▶
(** X17 -- When the BoardGameGeek notebook runs to its end, the checkpoint
    file holds the whole buffer; the buffer holds exactly [totalSaved] records;
    and every result in it has at least one record, each with a rating that
    passed [checkNumericRange] for 1 to 10 and a text classified as English. *)
Theorem bgg_notebook_writes_sound_checkpoint
    (float_str : string -> res pyfloat) (detect : option string -> res string)
    (re_sub_all : string -> string)
    (cfg : BGG.Config) (rows : list (BGG.Row * list BGG.Fetch))
    (evs : list BGG.Event) (g : BGG.Globals) :
  BGG.notebook float_str detect re_sub_all cfg rows = (evs, Return g) ->
  BGG.read_file (BGG.outputFile cfg) (BGG.disk g) = Some (BGG.all_reviews g)
  /\ bgg_total (BGG.all_reviews g) = BGG.totalSaved g
  /\ Forall (bgg_sound_result float_str detect) (BGG.all_reviews g).
Proof.
  unfold BGG.notebook. intros H.
  destruct (BGG.main_loop float_str detect re_sub_all cfg 0 rows BGG.init_globals)
    as [evs0 [g0 | e |]] eqn:Hl; try discriminate.
  inversion H; subst. split.
  { unfold BGG.read_file, BGG.flushBuffer, BGG.write_file. cbn [BGG.disk find fst snd].
    rewrite String.eqb_refl. reflexivity. }
  cbn [BGG.flushBuffer BGG.all_reviews BGG.totalSaved]. split.
  - destruct (bgg_main_loop_buffer float_str detect re_sub_all cfg rows 0 BGG.init_globals
                evs g0 Hl) as (more & Hm & _ & Ht).
    cbn [BGG.init_globals BGG.all_reviews BGG.totalSaved app] in Hm, Ht.
    rewrite Hm, Ht. reflexivity.
  - apply (bgg_main_loop_sound float_str detect re_sub_all cfg rows 0 BGG.init_globals
             evs g0 (Forall_nil _) Hl).
Qed.

Lemma bgg_notebook_writes_sound_checkpoint_witness :
  exists g,
    snd (BGG.notebook Samples.float_str Samples.detect Samples.re_sub_all plain_cfg two_rows) =
      Return g /\
    BGG.read_file "boardgamegeek.json" (BGG.disk g) = Some (BGG.all_reviews g) /\
    bgg_total (BGG.all_reviews g) = 2.
Proof.
  destruct (BGG.notebook Samples.float_str Samples.detect Samples.re_sub_all plain_cfg two_rows)
    as [evs r] eqn:H.
  assert (Hr : exists g, r = Return g /\ BGG.totalSaved g = 2).
  { vm_compute in H. inversion H. eexists. split; reflexivity. }
  destruct Hr as (g & -> & H2). exists g.
  destruct (bgg_notebook_writes_sound_checkpoint Samples.float_str Samples.detect
              Samples.re_sub_all plain_cfg two_rows evs g H) as (Hfile & Htotal & _).
  split; [reflexivity |]. split; [exact Hfile | rewrite Htotal; exact H2].
Defined.



(** ** What the drivers return, exactly *)

Section ExactResults.

Variable float_str : string -> res pyfloat.
Variable detect : option string -> res string.
Variable re_sub_all : string -> string.
Variable urljoin : string -> string -> string.

Local Abbreviation comment_body := (BGG.comment_body float_str detect re_sub_all).
Local Abbreviation comment_loop := (BGG.comment_loop float_str detect re_sub_all).
Local Abbreviation loop_body := (BGG.loop_body float_str detect re_sub_all).
Local Abbreviation while_loop := (BGG.while_loop float_str detect re_sub_all).
Local Abbreviation comment_records := (bgg_comment_records float_str detect re_sub_all).
Local Abbreviation comments_raise := (bgg_comments_raise float_str detect re_sub_all).
Local Abbreviation fetch_records := (bgg_fetch_records float_str detect re_sub_all).
Local Abbreviation stored := (bgg_stored float_str detect re_sub_all).
(** C1.  Not every submission is awaited before the next one is issued:
    [executeSwap] never waits for its transaction, so in every run that
    reaches the supply step the approval for the lending pool is submitted
    while the swap is unconfirmed. *)
Theorem swap_not_awaited (w : World) (a : string) (amt : Z) :
  parseUnits a 6 = Ok amt ->
  existsb is_supply (submissions (fst (run w a))) = true ->
  awaited false (fst (run w a)) = false
  /\ forall swapRouter params t,
       exists l,
         fst (executeSwap swapRouter params w t) = t ++ l
         /\ existsb is_wait l = false.
Proof.
  intros Hamt H. split.
  - revert H. unfold_script. rewrite Hamt. execute.
    all: read_trace; intros Hs; first [discriminate Hs | reflexivity].
  - intros swapRouter params t. unfold_script. execute.
    all: cbn [fst]; rewrite <- ?app_assoc; cbn [app];
      first [ exists []; split; [symmetry; apply app_nil_r | reflexivity]
            | eexists; split; reflexivity ].
Qed.

(** The approval, in contrast, is awaited: [approveToken] alone keeps the
    discipline. *)
Lemma approval_awaited (w : World) (a : string) :
  awaited false (fst (approveToken (address USDC) a w [])) = true.
Proof.
  unfold_script. destruct (parseUnits a 6); execute; reflexivity.
Qed.

(** C2.  A zero pool address is not rejected: when the factory answers the
    zero address, [getPoolInfo] does not throw its own error; it reads the
    pool at that address, and returns when the reads answer. *)
Theorem zero_address_not_rejected
        (w : World) (t : Trace) (a0 a1 : Address) (f : Z) :
  let t1 := t ++ [GetPool (address USDC) (address LINK) 3000] in
  let t2 := t1 ++ [Token0 ZERO_ADDRESS] in
  let t3 := t2 ++ [Token1 ZERO_ADDRESS] in
  getPool_result w t (address USDC) (address LINK) 3000
  = Ok (JsStr ZERO_ADDRESS) ->
  token0_result w t1 ZERO_ADDRESS = Ok a0 ->
  token1_result w t2 ZERO_ADDRESS = Ok a1 ->
  fee_result w t3 ZERO_ADDRESS = Ok f ->
  getPoolInfo USDC LINK w t
  = (t3 ++ [Fee ZERO_ADDRESS],
     Ok {| Pool.poolContract := ZERO_ADDRESS;
           Pool.token0 := a0;
           Pool.token1 := a1;
           Pool.fee := f |}).
Proof.
  intros t1 t2 t3 Hpool H0 H1 Hf. subst t1 t2 t3.
  unfold_script. rewrite Hpool. cbv beta iota zeta.
  change (truthy (JsStr ZERO_ADDRESS)) with true. cbv beta iota zeta.
  rewrite H0, H1, Hf. reflexivity.
Qed.

(** The part of the claim that holds: a [null] answer makes [getPoolInfo]
    throw before any read of the pool. *)
Lemma null_pool_rejected (w : World) (t : Trace) :
  getPool_result w t (address USDC) (address LINK) 3000 = Ok JsNull ->
  getPoolInfo USDC LINK w t
  = (t ++ [GetPool (address USDC) (address LINK) 3000],
     Err (mkError "Failed to get pool address")).
Proof. intros H. unfold_script. rewrite H. reflexivity. Qed.
(** X10: under Phase Flip, Phase Damping, Photon Number Splitting or an
    unrecognized name, a grid point on a non-empty key retains the whole
    key, [key_length] bits, at every probability and whatever [np.log2]
    returns; it leaves the generator one uniform draw per symbol further. *)
Theorem quiet_grid_point_retains_all (original_key model : string) (p : float)
    (g : G) :
  quiet_model model -> 0 < len original_key < 2 ^ 63 ->
  grid_point log2 original_key model p g
  = inr (key_length, after_draws (String.length original_key) g).
Proof. exact (grid_point_quiet original_key model p g). Qed.

Lemma corrupt_bit_flip_fires p i bit rnd g :
  (rnd <? p)%float = true ->
  exists d, fst (corrupt "Bit Flip" p i bit rnd g) = String d EmptyString /\
            flipped_if_binary bit d = true.
Proof.
  intros Hfire. unfold corrupt, flipped_if_binary, binary_symbol, differs.
  decide_model. rewrite Hfire.
  destruct (Ascii.eqb_spec bit "0") as [->|H0];
    [|destruct (Ascii.eqb_spec bit "1") as [->|H1]];
    cbn [andb fst]; eexists; (split; [reflexivity|]); reflexivity.
Qed.

(** X11: when every uniform draw is below the probability, Bit Flip turns a
    non-empty key of '0's and '1's into its complement; the error rate is
    then 1, the entropy 0 by the guard, and the grid point retains the whole
    key, as it does for a key that came through untouched. *)
Theorem fully_flipped_key_is_retained (original_key : string) (p : float) (g : G) :
  (forall g', (fst (rand g') <? p)%float = true) ->
  binary original_key = true ->
  0 < len original_key < 2 ^ 63 ->
  pointwise differs original_key (fst (apply_noise original_key p "Bit Flip" g))
  = true /\
  grid_point log2 original_key "Bit Flip" p g
  = inr (key_length, after_draws (String.length original_key) g).
Proof.
  intros Hdraws Hbin Hlen.
  destruct (apply_noise_loop_pointwise (fun rnd => (rnd <? p)%float = true)
              flipped_if_binary "Bit Flip" p Hdraws
              (fun i bit rnd g0 => corrupt_bit_flip_fires p i bit rnd g0)
              original_key 0%nat EmptyString g) as (out & E & Hp).
  cbn [append] in E. fold (apply_noise original_key p "Bit Flip" g) in E.
  apply pointwise_flipped_differs in Hp; [|assumption].
  rewrite E. split; [exact Hp|].
  unfold grid_point, bind, draw, lift.
  rewrite (surjective_pairing (apply_noise original_key p "Bit Flip" g)), E.
  rewrite qber_differs by assumption.
  rewrite retained_bits_at_one. unfold apply_noise.
  rewrite apply_noise_loop_draws; [reflexivity|].
  cbn [drawing_models In]. intros Hin.
  repeat destruct Hin as [Hin|Hin]; try discriminate Hin; exact Hin.
Qed.

End GridPointExtremes.

Lemma quiet_grid_point_retains_all_witness :
  grid_point approx_log2 demo_key "Phase Flip" 0.3 7
  = inr (key_length, after_draws (String.length demo_key) 7).
Proof.
  apply quiet_grid_point_retains_all.
  - left. reflexivity.
  - vm_compute. split; reflexivity.
Defined.

Lemma fully_flipped_key_is_retained_witness :
  pointwise differs demo_key
    (fst (@apply_noise unit (fixed_source 0.25 true) demo_key 0.5 "Bit Flip" tt))
  = true /\
  @grid_point unit (fixed_source 0.25 true) approx_log2 demo_key "Bit Flip" 0.5 tt
  = inr (key_length,
         @after_draws unit (fixed_source 0.25 true) (String.length demo_key) tt).
Proof.
  apply (@fully_flipped_key_is_retained unit (fixed_source 0.25 true)).
  - intros []. reflexivity.
  - reflexivity.
  - vm_compute. split; reflexivity.
Defined.

(** * Further properties of the sweep *)

Lemma fold_min_spec (col : list Z) : forall x0,
  (fold_left Z.min col x0 <= x0 /\
   Forall (fun x => fold_left Z.min col x0 <= x) col) /\
  In (fold_left Z.min col x0) (x0 :: col).
Proof.
  induction col as [|x col IH]; intros x0; cbn [fold_left].
  - split; [split; [lia | constructor] | left; reflexivity].
  - destruct (IH (Z.min x0 x)) as [[Hle Hall] Hin]. split; [split|].
    + lia.
    + constructor; [lia | exact Hall].
    + destruct Hin as [E|Hin]; [|right; right; exact Hin].
      rewrite <- E. destruct (Z.min_spec x0 x) as [[_ ->]|[_ ->]];
        [left | right; left]; reflexivity.
Qed.

Lemma fold_max_spec (col : list Z) : forall x0,
  (x0 <= fold_left Z.max col x0 /\
   Forall (fun x => x <= fold_left Z.max col x0) col) /\
  In (fold_left Z.max col x0) (x0 :: col).
Proof.
  induction col as [|x col IH]; intros x0; cbn [fold_left].
  - split; [split; [lia | constructor] | left; reflexivity].
  - destruct (IH (Z.max x0 x)) as [[Hle Hall] Hin]. split; [split|].
    + lia.
    + constructor; [lia | exact Hall].
    + destruct Hin as [E|Hin]; [|right; right; exact Hin].
      rewrite <- E. destruct (Z.max_spec x0 x) as [[_ ->]|[_ ->]];
        [right; left | left]; reflexivity.
Qed.

(** Entry [j] of a reduction along axis 0 is the reduction of column [j]. *)
Lemma reduce_axis0_nth f rows out j v :
  reduce_axis0 f rows = inr out ->
  nth_error out j = Some v ->
  exists x0 rest,
    column rows j = x0 :: rest /\ v = fold_left f rest x0 /\
    (j < List.length (hd [] rows))%nat.
Proof.
  destruct rows as [|row0 rows]; [discriminate|].
  cbn [reduce_axis0 columns hd]. intros [= <-].
  rewrite !nth_error_map, nth_error_seq.
  destruct (Nat.ltb_spec j (List.length row0)) as [Hj|Hj]; [|discriminate].
  cbn [option_map Nat.add]. intros [= <-].
  cbn [column map hd tl]. eauto.
Qed.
◀
Please return the lines above exactly, from the first one down to the line with "inversion H; subst. split.", and stop after that line.

■ **RESPONSE**:
(** X17 -- When the BoardGameGeek notebook runs to its end, the checkpoint
    file holds the whole buffer; the buffer holds exactly [totalSaved] records;
    and every result in it has at least one record, each with a rating that
    passed [checkNumericRange] for 1 to 10 and a text classified as English. *)
Theorem bgg_notebook_writes_sound_checkpoint
    (float_str : string -> res pyfloat) (detect : option string -> res string)
    (re_sub_all : string -> string)
    (cfg : BGG.Config) (rows : list (BGG.Row * list BGG.Fetch))
    (evs : list BGG.Event) (g : BGG.Globals) :
  BGG.notebook float_str detect re_sub_all cfg rows = (evs, Return g) ->
  BGG.read_file (BGG.outputFile cfg) (BGG.disk g) = Some (BGG.all_reviews g)
  /\ bgg_total (BGG.all_reviews g) = BGG.totalSaved g
  /\ Forall (bgg_sound_result float_str detect) (BGG.all_reviews g).
Proof.
  unfold BGG.notebook. intros H.
  destruct (BGG.main_loop float_str detect re_sub_all cfg 0 rows BGG.init_globals)
    as [evs0 [g0 | e |]] eqn:Hl; try discriminate.
  inversion H; subst. split.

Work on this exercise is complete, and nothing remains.